Would you please output, word for word, the span of the listing below that opens on the line containing "rewrite (bind_set_hdr _ _ _ _ _ _ 10 2 0" and closes on the line containing "(reply_hdr (Z.odd (addr (Own r, 16))) src dst hdr)"? Include both ends and nothing more.

^^^^^^^^^^^^^^^^

Lemma deliver_run s p pb o bs inp id : rx_pbuf (lwld s) p pb o bs → let h := drop (Z.to_nat o) bs in
  0 < hdr_hlen h ≤ len pb → 0 ≤ hdr_word 1 0 h < 256 →
  ∃ w1, ip4_deliver uninit custom_free_function stack_bytes addr ptr_bytes tcp_input p (hdr_hlen h) inp id s =
    (let i := set_ip_data (current (current_iphdr_src (ip_data (upper s))) (current_iphdr_dest (ip_data (upper s))) id inp (hdr_hlen h) (Own p, o)) (upper s) in
     (_ ← (if hdr_word 1 9 h =? IP_PROTO_TCP then tcp_input p inp
           else if hdr_word 1 9 h =? IP_PROTO_ICMP then icmp_input uninit custom_free_function stack_bytes addr ptr_bytes p inp
           else
             ip ← rd_ip;
             n ← rd_netif id;
             _ ← (if (ip4_addr_isbroadcast_u32 (current_iphdr_dest (ip_data ip)) n =? 0) && negb (ip4_addr_ismulticast (current_iphdr_dest (ip_data ip))) then
                    _ ← on_mem (pbuf_header_force (Some p) (hdr_hlen h));
                    _ ← on_mem (upd p (set_payload (Some (Own p, o))));
                    icmp_dest_unreach uninit custom_free_function stack_bytes addr ptr_bytes p ICMP_DUR_PROTO
                  else mret ());
             free_packet custom_free_function p);
      upd_ip (set_ip_data (mk_globals None None None 0 IPADDR_ANY IPADDR_ANY))) (with_ip w1 i s)) ∧
    changes [p] (lwld s) w1 ∧ data w1 = data (lwld s) ∧ pbs w1 !! p = Some (moved (- hdr_hlen h) (Own p) o pb) ∧
    packet w1 (Some p) [(p, moved (- hdr_hlen h) (Own p) o pb)] [drop (Z.to_nat (hdr_hlen h)) (take (Z.to_nat (len pb)) h)].
Proof.
  intros Hrx h Hh Hb. pose proof (rx_packet _ _ _ _ _ Hrx) as Hp. destruct (Hrx) as [R1 R2 R3 R4 R5 R6 R7 R8 R9 R10 R11].
  assert (hdr_hlen h ≤ 60) as Hmax.
  { unfold hdr_hlen. change 0x0f with (Z.ones 4). rewrite Z.land_ones by lia. pose proof (Z.mod_pos_bound (hdr_word 1 0 h) (2 ^ 4)). lia. }
  unfold ip4_deliver. rewrite (bind_payload_of _ _ _ _ R1 R2), R3, (bind_IPH_HL _ _ _ _ _ _ Hrx). fold h.
  rewrite bind_upd_ip. fold (hdr_hlen h). replace (s16 (hdr_hlen h)) with (hdr_hlen h) by clia.
  destruct (header_hide (lwld s) p pb [] _ [] (Own p) o (hdr_hlen h) false Hp R3) as (w1 & Hrun & Ho & Hpb1 & Hp1); [|done|lia|].
  { unfold own_payload. rewrite R4. by exists o. }
  rewrite (bind_mem _ _ _ _ _ _ Hrun) by done. rewrite with_mem_sent. exists w1. cbv zeta. split_and!; [|by eapply reveal_changes|exact (on_data _ _ _ Ho)|done|done].
  erewrite (bind_field _ p o bs 9 1); [|simpl; by rewrite (on_live _ _ _ Ho)|simpl; by rewrite (on_data _ _ _ Ho)|lia|lia|unfold IP_HLEN in *; lia].
  replace (le_word (take (Z.to_nat 1) (drop (Z.to_nat (o + 9)) bs))) with (hdr_word 1 9 h); [done|].
  unfold hdr_word, h. by rewrite drop_drop, Z2Nat.inj_add by lia.
Qed.
End Input.
(** [echo_reply] up to the call that sends the packet. *)
Lemma echo_reply_run s r src dst inp n hdr body : is_copy hl (lwld s) r hdr body → Z.of_nat (length hdr) = hl → wf_bytes hdr →
  8 ≤ Z.of_nat (length body) ≤ 1480 → netifs s !! inp = Some n → mtu n = 0 ∨ Z.of_nat (length body) + hl ≤ mtu n → is_u32 dst →
  ∃ w1 pre tl, echo_reply uninit custom_free_function stack_bytes addr ptr_bytes r src dst hl inp s =
      (_ ← etharp_output uninit custom_free_function stack_bytes inp r dst; mret ()) (with_mem w1 s) ∧
    changes [r] (lwld s) w1 ∧ pbs w1 !! r = Some (ram_pbuf r 16 (Z.of_nat (length body) + hl)) ∧ length pre = 16%nat ∧
    data w1 !! Own r = Some (pre ++ (reply_hdr (Z.odd (addr (Own r, 16))) src dst hdr ++ reply_body body) ++ tl).
Proof.
  intros [Hl Hpb (pre & tl & Hd & Hpre)] Hhl Hwf Hn Hnet Hmtu Hdst. unfold echo_reply. rewrite (bind_rd_at _ _ _ _ Hl Hpb). cbn [payload ram_pbuf].
  assert (8 ≤ length body)%nat as Hb8 by lia. set (m := Z.of_nat (length body)) in *.
  assert (pbuf_header (Some r) (s16 hl) (lwld s) = Ret (false, upd_pbs r (ram_pbuf r 16 (m + hl)) (lwld s))) as Hh.
  { unfold pbuf_header. replace (s16 hl) with hl by clia. rewrite (header_impl_ok _ r _ (Own r) (16 + hl) hl false Hl Hpb); [|done|by eexists; split; [done|lia]|lia|lia|simpl; lia|simpl; lia].
    simpl type. cbv iota. rewrite (proj2 (Z.leb_le _ _)) by lia. unfold moved, ram_pbuf. simpl. by replace (16 + hl - hl) with 16 by lia. }
  rewrite (bind_mem _ _ _ _ _ _ Hh) by done. rewrite with_mem_sent. cbv beta iota. set (w0 := upd_pbs _ _ _) in *. set (s0 := with_mem w0 s).
  erewrite (bind_rd_at s0 r (ram_pbuf r 16 (m + hl))); [|done|apply lookup_insert_eq]. cbn [payload ram_pbuf].
  assert (block s0 r pre hdr body tl) as B0 by (by constructor).
  assert (∀ x y, length (splice 2 (le_bytes 2 x) (splice 0 (le_bytes 1 y) body)) = length body) as Elb by (intros; slen).
  rewrite (bind_set_hdr _ _ _ _ _ _ 12 4 src _ B0) by lia. apply (block_set_hdr _ _ _ _ _ _ 12 4 src) in B0; [|lia..].
  rewrite (bind_set_hdr _ _ _ _ _ _ 16 4 dst _ B0) by lia. apply (block_set_hdr _ _ _ _ _ _ 16 4 dst) in B0; [|lia..].
  rewrite (bind_set_body _ _ _ _ _ _ 0 1 ICMP_ER _ B0) by lia. apply (block_set_body _ _ _ _ _ _ 0 1 ICMP_ER) in B0.
  rewrite (bind_body _ _ _ _ _ _ 2 2 _ B0) by (rewrite ?splice_length; rewrite ?length_le_bytes; lia).
  replace (hdr_word (Z.to_nat 2) (Z.to_nat 2) (splice (Z.to_nat 0) (le_bytes 1 ICMP_ER) body)) with (hdr_word 2 2 body)
    by (clear - Hb8; destruct body as [|? body]; [simpl in Hb8; lia|done]).
  set (c := hdr_word 2 2 body).
  assert (∀ (b : bool) x y, (if b then set_field (A := A) (V := V) (Some (Own r, 16 + hl)) 2 2 x else set_field (Some (Own r, 16 + hl)) 2 2 y) =
    set_field (Some (Own r, 16 + hl)) 2 2 (if b then x else y)) as Eif by (by intros []).
  rewrite Eif. fold (adjusted c).
  rewrite (bind_set_body _ _ _ _ _ _ 2 2 (adjusted c) _ B0) by (rewrite ?splice_length; rewrite ?length_le_bytes; lia).
  apply (block_set_body _ _ _ _ _ _ 2 2 (adjusted c)) in B0.
  rewrite (bind_set_hdr _ _ _ _ _ _ 8 1 (u8 ICMP_TTL) _ B0) by lia. apply (block_set_hdr _ _ _ _ _ _ 8 1 (u8 ICMP_TTL)) in B0; [|lia..].
  rewrite (bind_set_hdr _ _ _ _ _ _ 10 2 0 _ B0) by lia. apply (block_set_hdr _ _ _ _ _ _ 10 2 0) in B0; [|lia..].
  rewrite (bind_hdr_chksum _ _ _ _ _ _ _ B0).
  rewrite (bind_set_hdr _ _ _ _ _ _ 10 2 _ _ B0) by lia. apply (block_set_hdr _ _ _ _ _ _ 10 2 (Chksum.inet_chksum (Z.odd (addr (Own r, 16))) (reply_hdr0 src dst hdr))) in B0; [|lia..].
  rewrite !with_data_twice in *. change (block (with_data r (pre ++ reply_hdr (Z.odd (addr (Own r, 16))) src dst hdr ++ reply_body body ++ tl) s0) r pre
    (reply_hdr (Z.odd (addr (Own r, 16))) src dst hdr) (reply_body body) tl) in B0.
  match goal with |- context [with_data r ?x s0] => change x with (pre ++ reply_hdr (Z.odd (addr (Own r, 16))) src dst hdr ++ reply_body body ++ tl) end.
  pose proof (reply_hdr_ok (Z.odd (addr (Own r, 16))) src dst hdr Hwf ltac:(lia)) as Hans. set (rh := reply_hdr _ src dst hdr) in *. set (rb := reply_body body) in *.
  destruct (answers_dst src dst hdr rh Hans ltac:(lia) Hdst) as [Erh Eword]. set (bs := pre ++ rh ++ rb ++ tl) in *.
  assert (length rb = length body) as Erb by apply Elb.
  assert (length bs = length (pre ++ hdr ++ body ++ tl)) as Ebs by (unfold bs; rewrite !length_app; lia).
  exists (set_data <[Own r := bs]> w0), pre, tl. split_and!; [| |apply lookup_insert_eq|done|].
  - apply bind_same. destruct B0 as [Bl Bd _ _]. unfold ip4_output_if. rewrite (bind_netif _ inp n) by done. cbv zeta iota. unfold ip4_output_if_src.
    erewrite (bind_rd_at _ r (ram_pbuf r 16 (m + hl))); [|done|apply lookup_insert_eq]. rewrite bind_assert by done.
    erewrite bind_Ret; [|erewrite (bind_field _ r 16 bs 16 4); [reflexivity|done|done|lia|lia|rewrite Ebs, !length_app; lia]].
    change (Z.to_nat (16 + 16)) with (16 + 16)%nat. unfold bs at 1. rewrite (drop_app_add' pre) by done. rewrite Eword.
    erewrite (bind_rd_at _ r (ram_pbuf r 16 (m + hl))); [|done|apply lookup_insert_eq]. rewrite (bind_netif _ inp n) by done.
    replace (_ && _) with false; [done|]. symmetry. apply andb_false_iff. simpl tot_len. destruct Hmtu as [->|Hm]; [by left|right].
    rewrite Z.gtb_ltb. apply Z.ltb_ge. lia.
  - apply (changes_same (lwld s) w0); [apply changes_only; [apply only_upd|]|].
    + intros l. simpl. rewrite lookup_insert. case_decide as E; [subst l|done]. by rewrite Hpb.
    + eapply changes_with; [exact Hd|done].
  - simpl. rewrite lookup_insert_eq. unfold bs. by rewrite <- (assoc_L app).
Qed.
End Reply.
(* ===== verification/ReassSpec.v ===== *)
(** * Reassembly

    The fragments of a datagram are a list in memory: each packet holds a pointer to the
    next one and its range of bytes in the place of its header.  The list is the
    refinement of a list of ranges, kept in order;
    [ip_reass_chain_frag_into_datagram_and_validate] inserts a range, or rejects it, and
    decides whether the datagram is complete. *)

From S2P Require Import Prelude CLib Def Mem Memp Alloc Pbuf PbufChain PbufWrite PbufOwn PbufOps PbufSpec PbufRam Chksum Ip4Addr Link LinkSpec Etharp EtharpTable EtharpSpec EtharpInput ArpSpec Ip4 Ip4Reass Ip4Input Ip4Spec Ip4InputSpec IcmpSpec IpSpec.
Import Def.Def Pbuf Ip4Addr.Ip4Addr Link Etharp Ip4 Reass Ip4Input.

(** ** The list of ranges *)

Record frag := mk_frag { floc : loc; foff : Z; fstart : Z; fend : Z }.

(** Each range ends where the next begins. *)
Fixpoint contig (fs : list frag) : bool :=
  match fs with
  | f :: ((g :: _) as fs') => (fend f =? fstart g) && contig fs'
  | _ => true
  end.

(** The place of the range from [a] to [b], behind a fragment that ends at [pe]; a range
    that is there already or overlaps its neighbours has none. *)
Fixpoint place (a b : Z) (pe : option Z) (fs : list frag) : option nat :=
  match fs with
  | [] => Some O
  | f :: fs' =>
      if a <? fstart f then
        match pe with
        | Some e => if (a <? e) || (b >? fstart f) then None else Some O
        | None => Some O
        end
      else if a <? Z.max (fstart f + 1) (fend f) then None
      else Datatypes.S <$> place a b (Some (fend f)) fs'
  end.

Definition starts_at_0 (fs : list frag) : bool := match fs with g :: _ => fstart g =? 0 | [] => false end.
(** What holds of a subscriber for the list [groups] once the answers
    [seen] have arrived. *)
Definition composing (groups : PaginatedList (option Group))
    (seen : list (nat * bool)) (st : Rx.CombineLatest GroupDtoModel) : Prop :=
  length (Rx.values st) = length (page groups)
  ∧ Rx.toRespond st = Rx.pending (Rx.values st)
  ∧ (∀ i d, Rx.values st !! i = Some (Some d) →
       ∃ b g, (i, b) ∈ seen ∧ page groups !! i = Some g
              ∧ d = {| ableToDelete := b; group := g |})
  ∧ (∀ i b, (i, b) ∈ seen → i < length (page groups) →
       ∃ d, Rx.values st !! i = Some (Some d)).

(** The list [value] wraps the list [groups] entry by entry and in order,
    with answers taken from [seen]. *)
Definition wraps (groups : PaginatedList (option Group)) (seen : list (nat * bool))
    (value : PaginatedList (option GroupDtoModel)) : Prop :=
  pageInfo value = pageInfo groups
  ∧ length (page value) = length (page groups)
  ∧ ∀ i g, page groups !! i = Some g →
      ∃ b, (i, b) ∈ seen
           ∧ page value !! i = Some (Some {| ableToDelete := b; group := g |}).

Definition is_authorization (c : Call) : bool :=
  match c with
  | IsAuthorizedCanDelete _ _ _ => true
  | _ => false
  end.

(** The last answer of query [i] among [answers]. *)
Fixpoint latest (answers : list (nat * bool)) (i : nat) : option bool :=
  match answers with
  | [] => None
  | (j, b) :: rest =>
      match latest rest i with
      | Some b' => Some b'
      | None => if Nat.eqb j i then Some b else None
      end
  end.

(** The answers that belong to a query of a list of [n] groups. *)
Definition of_a_query (n : nat) (answers : list (nat * bool)) : list (nat * bool) :=
  List.filter (λ a, Nat.ltb a.1 n) answers.

(** A join: once every query of the list has answered, one composed list
    comes out, with one entry per group. *)
Definition joined (groups : PaginatedList (option Group)) (answers : list (nat * bool)) :
    Prop :=
  (∀ i, i < length (page groups) → ∃ b, (i, b) ∈ answers) →
  ∃ value,
    compose groups (Rx.subscribed (length (page groups))) answers = [value]
    ∧ length (page value) = length (page groups).

(** Each slot holds the DTO of its group with the latest answer. *)
Definition up_to_date (groups : PaginatedList (option Group)) (seen : list (nat * bool))
    (st : Rx.CombineLatest GroupDtoModel) : Prop :=
  length (Rx.values st) = length (page groups)
  ∧ ∀ i g, page groups !! i = Some g →
      Rx.values st !! i
      = Some ((λ b, {| ableToDelete := b; group := g |}) <$> latest seen i).

(** An open subscription is in order when its id has been handed out, when
    it is kept in [subs] (or in [extra], on its way there) unless it is the
    subscription of a deletion, and when its running inner observable has an
    id that has been handed out. *)
Definition entry_ok (n : nat) (kept : list nat) (e : nat * Subscriber) : Prop :=
  e.1 < n
  ∧ match e.2 with
    | DeleteSub _ => True
    | _ => e.1 ∈ kept
    end
  ∧ match e.2 with
    | DeriveSub (Some running) => inner_id running < n
    | _ => True
    end.

Definition in_order (extra : list nat) (w : World) : Prop :=
  NoDup (subscriptions w).*1
  ∧ Forall (entry_ok (nextId w) (subs (comp w) ++ extra)) (subscriptions w).

(** Whatever is open under the id [sub] is a derivation pipeline. *)
Definition derive_only (w : World) (sub : nat) : Prop :=
  ∀ s, lookup_sub sub (subscriptions w) = Some s → ∃ x, s = DeriveSub x.

(** The inner observable [switchMap] starts for the list [groups]. *)
Definition started (groups : PaginatedList (option Group)) (inner : nat) : Inner :=
{| inner_id := inner; inner_groups := groups;
   inner_state := Rx.subscribed (length (page groups)) |}.

(** Every open derivation pipeline runs on a list with an empty page. *)
Definition idle (w : World) : Prop :=
  ∀ sub x, lookup_sub sub (subscriptions w) = Some (DeriveSub x) →
    ∃ running, x = Some running ∧ page (inner_groups running) = [].

End Groups.

(** * Properties *)

(** ** Strings *)

#[local] Arguments String.append !_ _ / : simpl nomatch.

Lemma append_assoc (a b c : string) : (a +:+ b) +:+ c = a +:+ b +:+ c.
Proof. induction a as [|x a IH]; simpl; [done|]. by rewrite IH. Qed.

Lemma append_nil_r (a : string) : a +:+ "" = a.
Proof. induction a as [|x a IH]; simpl; [done|]. by rewrite IH. Qed.

Lemma length_append (a b : string) :
  String.length (a +:+ b) = String.length a + String.length b.
Proof. induction a as [|x a IH]; simpl; [done|]. by rewrite IH. Qed.

Lemma take_append (a b : string) : Js.take (String.length a) (a +:+ b) = a.
Proof. induction a as [|x a IH]; simpl; [by destruct b|]. by rewrite IH. Qed.

Lemma drop_append (a b : string) : Js.drop (String.length a) (a +:+ b) = b.
Proof. induction a as [|x a IH]; simpl; done. Qed.

Lemma take_drop (n : nat) (s : string) : Js.take n s +:+ Js.drop n s = s.
Proof.
  revert s. induction n as [|n IH]; intros [|x s]; simpl; try done.
  by rewrite IH.
Qed.

Lemma append_inj_length (a a' b b' : string) :
  String.length a = String.length a' → a +:+ b = a' +:+ b' → a = a' ∧ b = b'.
Proof.
  revert a'. induction a as [|x a IH]; intros [|x' a'] Hlen Heq;
    simpl in *; try done.
  injection Hlen as Hlen. injection Heq as -> Heq.
  by destruct (IH a' Hlen Heq) as [-> ->].
Qed.

Lemma prefix_append (p r : string) : String.prefix p (p +:+ r) = true.
Proof.
  induction p as [|x p IH]; simpl; [by destruct r|].
  destruct (Ascii.ascii_dec x x); [done|congruence].
Qed.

^^^^^^^^^^^^^^^^

▶ _Answer_:
  rewrite (bind_set_hdr _ _ _ _ _ _ 10 2 0 _ B0) by lia. apply (block_set_hdr _ _ _ _ _ _ 10 2 0) in B0; [|lia..].
  rewrite (bind_hdr_chksum _ _ _ _ _ _ _ B0).
  rewrite (bind_set_hdr _ _ _ _ _ _ 10 2 _ _ B0) by lia. apply (block_set_hdr _ _ _ _ _ _ 10 2 (Chksum.inet_chksum (Z.odd (addr (Own r, 16))) (reply_hdr0 src dst hdr))) in B0; [|lia..].
  rewrite !with_data_twice in *. change (block (with_data r (pre ++ reply_hdr (Z.odd (addr (Own r, 16))) src dst hdr ++ reply_body body ++ tl) s0) r pre
    (reply_hdr (Z.odd (addr (Own r, 16))) src dst hdr) (reply_body body) tl) in B0.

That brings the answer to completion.